We weren’t completely advised of all of the details that this little adjustment to save ourselves a few bucks would entail. We expected a couple of glitches, and there were more than a couple, but when SaskTel completely lost our email account information for four days we started to panic. Not only were we unable to send and receive emails, we completely lost everything. And I mean everything! Anyone familiar with email usage will know that it’s essentially a cyber filing cabinet and to lose all of the information stored in there could be catastrophic.
And, yes, all of you cyber-geniuses with your condescending head-shaking and all-knowing grin going, “tsk, tsk…why didn’t he back up his information?” I’ll tell you this, NOBODY does! Okay? NO-BODY. Well maybe the 1.6% of you cyber-geeks do it but besides them…NOBODY.
Anyway, we get on the phone, the first time, for one-and-a-half-hours of waiting and going from this rep to that rep to another rep all the while nobody can figure out where our stuff went and “Oops, sorry, there’s not much we can do about it now” answers and…”Perhaps you can send us the details of your problem in an email…” “YOU CANNOT BE SERIOUS!? YOU LOST OUR EMAIL! (expletive, expletive)”
Then we’re on the phone the next night again and they say they might be able to restore everything but “please give us twenty-four hours to work on it”. Okay…twenty-four hours and two minutes later we’ve got our email restored, with none of our old information by the way, and a new/old email account to boot and then the stupid thing stops working all together again.
Up until then we’d been fairly polite when dealing with these people but now I’m past agitated and this has been going on for, like, four days, and, believe me, I was in the retail lumber business for over twenty years and I’ve had my share of ticked off customers to deal with and I don’t like ‘em and I don’t particularly like companies that turn me into a ticked off jerk customer, either, and it’s a real shame that you sometimes have to be one to get any satisfaction but that’s just what happened.

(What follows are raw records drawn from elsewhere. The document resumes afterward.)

(** * NEP5Token: the ledger handlers of
    [vaas/example/Data-Injection-Attack/NEP5Token.py]

    A shallow embedding of the four handlers of the contract
    ([DoTransfer], [DoTransferFrom], [DoApprove], [GetAllowance]) over
    the interop layer they call ([CheckWitness], [Get], [Put], [Delete]
    and the two registered notifications) and of the entry point [Main]
    that dispatches to them, followed by the properties of the balance /
    allowance state machine.

    Byte arrays (addresses and storage keys) are [string]s, that is
    sequences of 8-bit characters, and [concat] is their concatenation.
    Amounts are Python integers, hence unbounded: they are [Z] and the
    arithmetic is the exact one.  The contract storage is a finite map
    from keys to integers; a missing key reads as [0]. *)

From Stdlib Require Import ZArith Lia.
From stdpp Require Import base option list strings gmap fin_maps.

Open Scope Z_scope.

(** ** Interop layer *)

Abbreviation bytes := string.

(** [concat] of [DNA.builtins]: the bytes of [a] followed by those of [b]. *)
Definition concat (a b : bytes) : bytes := String.append a b.

(** Every call into the host that a handler makes, in program order. *)
Inductive syscall : Type :=
| SysCheckWitness (addr : bytes)
| SysGetContext
| SysGet (key : bytes)
| SysPut (key : bytes) (value : Z)
| SysDelete (key : bytes)
| SysNotify (name : string) (a b : bytes) (value : Z).

(** A handler runs against the storage of the contract and returns its
    result, the storage it leaves and the host calls it made. *)
Definition Contract (A : Type) : Type :=
  gmap bytes Z → A * gmap bytes Z * list syscall.

Definition result {A} (r : A * gmap bytes Z * list syscall) : A := r.1.1.
Definition store_of {A} (r : A * gmap bytes Z * list syscall) : gmap bytes Z := r.1.2.
Definition calls_of {A} (r : A * gmap bytes Z * list syscall) : list syscall := r.2.

Global Instance contract_ret : MRet Contract :=
  λ A (x : A) st, (x, st, []).

Global Instance contract_bind : MBind Contract :=
  λ A B (f : A → Contract B) (m : Contract A) st,
    let '(x, st1, l1) := m st in
    let '(y, st2, l2) := f x st1 in
    (y, st2, l1 ++ l2).

(** The handle on the storage of the running contract, the only one a
    handler can get. *)
Inductive StorageContext : Type := CurrentContext.

Definition GetContext : Contract StorageContext :=
  λ st, (CurrentContext, st, [SysGetContext]).

(** What [Get] yields for a key of a given storage. *)
Definition read (st : gmap bytes Z) (key : bytes) : Z := default 0 (st !! key).

Definition Get (context : StorageContext) (key : bytes) : Contract Z :=
  λ st, (read st key, st, [SysGet key]).

Definition Put (context : StorageContext) (key : bytes) (value : Z) : Contract unit :=
  λ st, (tt, <[key := value]> st, [SysPut key value]).

Definition Delete (context : StorageContext) (key : bytes) : Contract unit :=
  λ st, (tt, delete key st, [SysDelete key]).

(** [RegisterAction('transfer', 'from', 'to', 'amount')] *)
Definition DispatchTransferEvent (t_from t_to : bytes) (amount : Z) : Contract unit :=
  λ st, (tt, st, [SysNotify "transfer" t_from t_to amount]).

(** [RegisterAction('approval', 'owner', 'spender', 'value')] *)
Definition DispatchApproveEvent (t_owner t_spender : bytes) (amount : Z) : Contract unit :=
  λ st, (tt, st, [SysNotify "approval" t_owner t_spender amount]).

(** ** Handlers *)

Section Handlers.

(** The witness check of the host, for the invocation at hand. *)
Variable witness : bytes → bool.

Definition CheckWitness (addr : bytes) : Contract bool :=
  λ st, (witness addr, st, [SysCheckWitness addr]).

Definition DoTransfer (t_from t_to : bytes) (amount : Z) : Contract bool :=
  if amount <=? 0 then mret false else
  from_is_sender ← CheckWitness t_from;
  if negb from_is_sender then mret false else
  if bool_decide (t_from = t_to) then mret true else
  context ← GetContext;
  from_val ← Get context t_from;
  if from_val <? amount then mret false else
  _ ← (if from_val =? amount then Delete context t_from
       else let difference := from_val - amount in
            Put context t_from difference);
  to_value ← Get context t_to;
  let to_total := to_value + amount in
  _ ← Put context t_to to_total;
  _ ← DispatchTransferEvent t_from t_to amount;
  mret true.

Definition DoTransferFrom (t_from t_to : bytes) (amount : Z) : Contract bool :=
  if amount <=? 0 then mret false else
  context ← GetContext;
  let allowance_key := concat t_from t_to in
  available_to_to_addr ← Get context allowance_key;
  if available_to_to_addr <? amount then mret false else
  from_balance ← Get context t_from;
  if from_balance <? amount then mret false else
  to_balance ← Get context t_to;
  let new_from_balance := from_balance - amount in
  let new_to_balance := to_balance + amount in
  let new_allowance := available_to_to_addr - amount in
  _ ← Put context allowance_key new_allowance;
  _ ← Put context t_to new_to_balance;
  _ ← Put context t_from new_from_balance;
  _ ← DispatchTransferEvent t_from t_to amount;
  mret true.
Lemma pow10_split (a b : Z) : 0 <= a -> 0 <= b -> 10 ^ (a + b) = 10 ^ a * 10 ^ b.
Proof. intros; apply Z.pow_add_r; assumption. Qed.

Lemma exp_rescale (d : Decimal) (e : Z) : exp (rescale d e) = e.
Proof.
  unfold rescale.
  destruct (Z.eqb_spec (exp d) e); [assumption|].
  destruct (exp d <? e); reflexivity.
Qed.

Lemma units_rescale_down (s : Z) (d : Decimal) (e : Z) :
  e <= exp d -> 0 <= e + s -> units s (rescale d e) = units s d.
Proof.
  intros Hle Hs. unfold rescale.
  destruct (Z.eqb_spec (exp d) e) as [He|Hne]; [reflexivity|].
  destruct (Z.ltb_spec (exp d) e); [lia|].
  unfold units; cbn [value exp].
  replace (Z.abs (e - exp d)) with (exp d - e) by lia.
  replace (exp d + s) with ((exp d - e) + (e + s)) by lia.
  rewrite (pow10_split (exp d - e) (e + s)) by lia. ring.
Qed.

Lemma RescalePair_spec (d1 d2 : Decimal) :
  exp (fst (RescalePair d1 d2)) = Z.min (exp d1) (exp d2)
  /\ exp (snd (RescalePair d1 d2)) = Z.min (exp d1) (exp d2)
  /\ forall s, 0 <= Z.min (exp d1) (exp d2) + s ->
       units s (fst (RescalePair d1 d2)) = units s d1
       /\ units s (snd (RescalePair d1 d2)) = units s d2.
Proof.
  unfold RescalePair.
  destruct (Z.eqb_spec (exp d1) (exp d2)) as [He|He]; cbn [fst snd].
  - repeat split; lia.
  - destruct (Z.eqb_spec (Z.min (exp d1) (exp d2)) (exp d1)) as [Hm|Hm];
      cbn [negb fst snd]; rewrite ?exp_rescale.
    + repeat split; try lia. apply units_rescale_down; lia.
    + repeat split; try lia. apply units_rescale_down; lia.
Qed.

Lemma exp_Add (d1 d2 : Decimal) : exp (Add d1 d2) = Z.min (exp d1) (exp d2).
Proof.
  unfold Add. pose proof (RescalePair_spec d1 d2) as [H _].
  destruct (RescalePair d1 d2); exact H.
Qed.

Lemma exp_Sub (d1 d2 : Decimal) : exp (Sub d1 d2) = Z.min (exp d1) (exp d2).
Proof.
  unfold Sub. pose proof (RescalePair_spec d1 d2) as [H _].
  destruct (RescalePair d1 d2); exact H.
Qed.

Lemma units_Add (s : Z) (d1 d2 : Decimal) :
  0 <= exp d1 + s -> 0 <= exp d2 + s ->
  units s (Add d1 d2) = units s d1 + units s d2.
Proof.
  intros H1 H2. unfold Add.
  pose proof (RescalePair_spec d1 d2) as (E1 & E2 & U).
  destruct (U s) as [U1 U2]; [lia|].
  destruct (RescalePair d1 d2) as [r1 r2]; cbn [fst snd] in *.
  rewrite <- U1, <- U2. unfold units; cbn [value exp]. rewrite E2, E1. ring.
Qed.

Lemma units_Sub (s : Z) (d1 d2 : Decimal) :
  0 <= exp d1 + s -> 0 <= exp d2 + s ->
  units s (Sub d1 d2) = units s d1 - units s d2.
Proof.
  intros H1 H2. unfold Sub.
  pose proof (RescalePair_spec d1 d2) as (E1 & E2 & U).
  destruct (U s) as [U1 U2]; [lia|].
  destruct (RescalePair d1 d2) as [r1 r2]; cbn [fst snd] in *.
  rewrite <- U1, <- U2. unfold units; cbn [value exp]. rewrite E2, E1. ring.
Qed.

Lemma units_Mul_int (s : Z) (d : Decimal) (n : Z) :
  units s (Mul d (NewFromInt n)) = units s d * n.
Proof.
  unfold units, Mul, NewFromInt; cbn [value exp].
  rewrite Z.add_0_r. ring.
Qed.

Lemma exp_Mul_int (d : Decimal) (n : Z) : exp (Mul d (NewFromInt n)) = exp d.
Proof. unfold Mul, NewFromInt; cbn [exp]. lia. Qed.

(** Side conditions on exponents, as the rewriting lemmas below ask for. *)
Ltac exp_side :=
  rewrite ?exp_Sub, ?exp_Add, ?exp_Mul_int;
  cbn [exp NewFromFloat_0_01 New Zero NewFromInt Int64Cents];
  lia.

Lemma Cmp_units (s : Z) (d1 d2 : Decimal) :
  0 <= exp d1 + s -> 0 <= exp d2 + s ->
  Cmp d1 d2 = (units s d1 ?= units s d2).
Proof.
  intros H1 H2. unfold Cmp.
  destruct (Z.eqb_spec (exp d1) (exp d2)) as [He|He].
  - unfold units. rewrite He.
    apply Zmult_compare_compat_r. pose proof (pow10_pos (exp d2 + s)); lia.
  - pose proof (RescalePair_spec d1 d2) as (E1 & E2 & U).
    destruct (U s) as [U1 U2]; [lia|].
    destruct (RescalePair d1 d2) as [r1 r2]; cbn [fst snd] in *.
    rewrite <- U1, <- U2. unfold units. rewrite E2, E1.
    apply Zmult_compare_compat_r.
    pose proof (pow10_pos (Z.min (exp d1) (exp d2) + s)); lia.
Qed.

Lemma LessThan_units (s : Z) (d1 d2 : Decimal) :
  0 <= exp d1 + s -> 0 <= exp d2 + s ->
  LessThan d1 d2 = (units s d1 <? units s d2).
Proof.
  intros. unfold LessThan, Z.ltb. rewrite (Cmp_units s) by assumption. reflexivity.
Qed.

Lemma LessThanOrEqual_units (s : Z) (d1 d2 : Decimal) :
  0 <= exp d1 + s -> 0 <= exp d2 + s ->
  LessThanOrEqual d1 d2 = (units s d1 <=? units s d2).
Proof.
  intros. unfold LessThanOrEqual, Z.leb. rewrite (Cmp_units s) by assumption.
  reflexivity.
Qed.

Lemma GreaterThan_units (s : Z) (d1 d2 : Decimal) :
  0 <= exp d1 + s -> 0 <= exp d2 + s ->
  GreaterThan d1 d2 = (units s d2 <? units s d1).
Proof.
  intros. unfold GreaterThan. rewrite (Cmp_units s) by assumption.
  rewrite Z.ltb_antisym. unfold Z.leb.
  destruct (units s d1 ?= units s d2); reflexivity.
Qed.

Lemma Cmp_refl (d : Decimal) : Cmp d d = Eq.
Proof. unfold Cmp. rewrite Z.eqb_refl. apply Z.compare_refl. Qed.

Lemma exp_DivRound (d d2 q : Decimal) (precision : Z) :
  DivRound d d2 precision = Some q -> exp q = - precision.
Proof.
  unfold DivRound, QuoRem.
  destruct (value d2 =? 0); [discriminate|].
  destruct (exp d - exp d2 - - precision <? 0);
    (destruct (Cmp _ _);
     [ destruct (_ <? 0); intros [= <-]; rewrite ?exp_Add, ?exp_Sub; cbn [exp New]; lia
     | intros [= <-]; reflexivity
     | destruct (_ <? 0); intros [= <-]; rewrite ?exp_Add, ?exp_Sub; cbn [exp New]; lia ]).
Qed.

Lemma exp_Div (d d2 q : Decimal) : Div d d2 = Some q -> exp q = -16.
Proof. apply exp_DivRound. Qed.

Lemma Div_defined (d d2 : Decimal) :
  value d2 <> 0 -> exists q, Div d d2 = Some q.
Proof.
  intros Hnz. unfold Div, DivRound, QuoRem.
  destruct (Z.eqb_spec (value d2) 0); [contradiction|].
  destruct (exp d - exp d2 - - DivisionPrecision <? 0);
    (destruct (Cmp _ _); [destruct (_ <? 0)| |destruct (_ <? 0)]; eexists; reflexivity).
Qed.

(** Cents divide by one hundred exactly. *)
Lemma Div_cents (c : Z) :
  Div (NewFromInt c) (NewFromInt 100) = Some (mkDecimal (c * 10 ^ 14) (-16)).
Proof.
  unfold Div, DivRound, QuoRem, NewFromInt; cbn [value exp].
  change (100 =? 0) with false.
  change (0 - 0 - - DivisionPrecision) with 16.
  change (- DivisionPrecision) with (-16).
  change (16 <? 0) with false. cbv iota beta.
  replace (c * 10 ^ 16) with (c * 10 ^ 14 * 100) by (cbn; lia).
  rewrite Z.quot_mul by lia.
  replace (Z.rem (c * 10 ^ 14 * 100) 100) with 0
    by (symmetry; apply Z.rem_mul; lia).
  reflexivity.
Qed.

Lemma wrap64_le (z : Z) : 0 <= z -> wrap64 z <= z.
Proof.
  intros Hz. unfold wrap64.
  pose proof (Z.mod_le (z + 2 ^ 63) (2 ^ 64)). lia.
Qed.

Lemma wrap64_small (z : Z) : - 2 ^ 63 <= z < 2 ^ 63 -> wrap64 z = z.
Proof.
  intros Hz. unfold wrap64. rewrite Z.mod_small; lia.
Qed.

(** Adding to a decimal of smaller exponent: the other one is scaled up. *)
Lemma Add_finer (d1 d2 : Decimal) :
  exp d2 < exp d1 ->
  Add d1 d2 = mkDecimal (value d1 * 10 ^ (exp d1 - exp d2) + value d2) (exp d2).
Proof.
  intros Hlt. unfold Add, RescalePair, rescale.
  destruct (Z.eqb_spec (exp d1) (exp d2)); [lia|].
  replace (Z.min (exp d1) (exp d2)) with (exp d2) by lia.
  destruct (Z.eqb_spec (exp d2) (exp d1)); [lia|]. cbn [negb].
  destruct (Z.eqb_spec (exp d1) (exp d2)); [lia|].
  destruct (Z.ltb_spec (exp d1) (exp d2)); [lia|].
  cbn [value exp].
  replace (Z.abs (exp d2 - exp d1)) with (exp d1 - exp d2) by lia.
  reflexivity.
Qed.
(** Calls made one after the other, each awaited before the next (the
    first that fails ends the sequence). *)
Definition inTurn (calls : list (call unit)) (s : gmap string value)
  : gmap string value :=
  (exec (forEach calls alone) s).2.

(** A [set] whose tag update fails, and a plain [set] of the same key. *)
Definition failingSet : call unit :=
  forget (TaggedKeyv.set faultyTagManager "k" (VNum 1) None (Some ["a"])).

(** Two calls on the slot [k]: where each of them stands, and what the
    slot holds then.  At most one is running, and the slot names it. *)
Definition takingTurns (k : string) (σ : system) : Prop :=
  match tasks σ with
  | [a; b] =>
      match a, b with
      | Issued ca, Issued cb =>
          lockKey ca = k /\ lockKey cb = k /\ locks σ !! k = None
      | Running ka _, Issued cb =>
          ka = k /\ lockKey cb = k /\ locks σ !! k = Some 0
      | Issued ca, Running kb _ =>
          lockKey ca = k /\ kb = k /\ locks σ !! k = Some 1
      | Running ka _, Waiting h cb =>
          ka = k /\ h = 0 /\ lockKey cb = k /\ locks σ !! k = Some 0
      | Waiting h ca, Running kb _ =>
          h = 1 /\ lockKey ca = k /\ kb = k /\ locks σ !! k = Some 1
      | Done _, Issued cb => lockKey cb = k /\ locks σ !! k = None
      | Issued ca, Done _ => lockKey ca = k /\ locks σ !! k = None
      | Done _, Waiting h cb =>
          h = 0 /\ lockKey cb = k /\ locks σ !! k = None
      | Waiting h ca, Done _ =>
          h = 1 /\ lockKey ca = k /\ locks σ !! k = None
      | Done _, Running kb _ => kb = k /\ locks σ !! k = Some 1
      | Running ka _, Done _ => ka = k /\ locks σ !! k = Some 0
      | Done _, Done _ => locks σ !! k = None
      | _, _ => False
      end
  | _ => False
  end.
(** Property X1.  Whatever the collaborators answer, each entry point
    ([fetch_website_contents], [fetch_website_links], the constructor of
    [WebsiteFetcher]) makes exactly one request, for its URL: there is no
    retry and no second fetch.  [get_contents] and [get_links] make
    none. *)
Theorem one_request_per_call (w : World) (p : process) (u : string) :
  requests_log (fetch_website_contents w u p).2 = requests_log p ++ [u]
  ∧ requests_log (fetch_website_links w u p).2 = requests_log p ++ [u]
  ∧ requests_log (__init__ w u p).2 = requests_log p ++ [u]
  ∧ ∀ this max_length,
      requests_log (get_contents w max_length (this, p)).2.2 = requests_log p
      ∧ requests_log (get_links w (this, p)).2.2 = requests_log p.
Proof.
  split; [|split; [|split]].
  - by destruct (contents_effect w u p) as [->|(line & _ & ->)].
  - by destruct (links_effect w u p) as [->|(line & _ & ->)].
  - by destruct (init_effect w u p) as [->|(line & _ & ->)].
  - intros this max_length.
    destruct (get_contents_pure w max_length this) as [c Hc].
    destruct (get_links_pure w this) as [l Hl]. by rewrite Hc, Hl.
Qed.




(** An exception that is no [Exception] matches no clause of the module. *)
Lemma not_Exception_unhandled e :
  isinstance e Exception = false →
  isinstance e ConnectionError = false ∧ isinstance e Timeout = false
  ∧ isinstance e HTTPError = false ∧ isinstance e RequestException = false.
Proof. unfold isinstance. by destruct (exc_class e). Qed.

I turned into a class A (as in ass) jerk and they restored our stuff a few hours later. All of it!
I’ve always believed in the adage that, “you can catch more flies with honey than with vinegar”, but, as with all things, there are exceptions to every rule.
“The best customer service is if the customer doesn’t need to call you, doesn’t need to talk to you. It just works.”- Jeff Bezos (1964-)- CEO Amazon.com.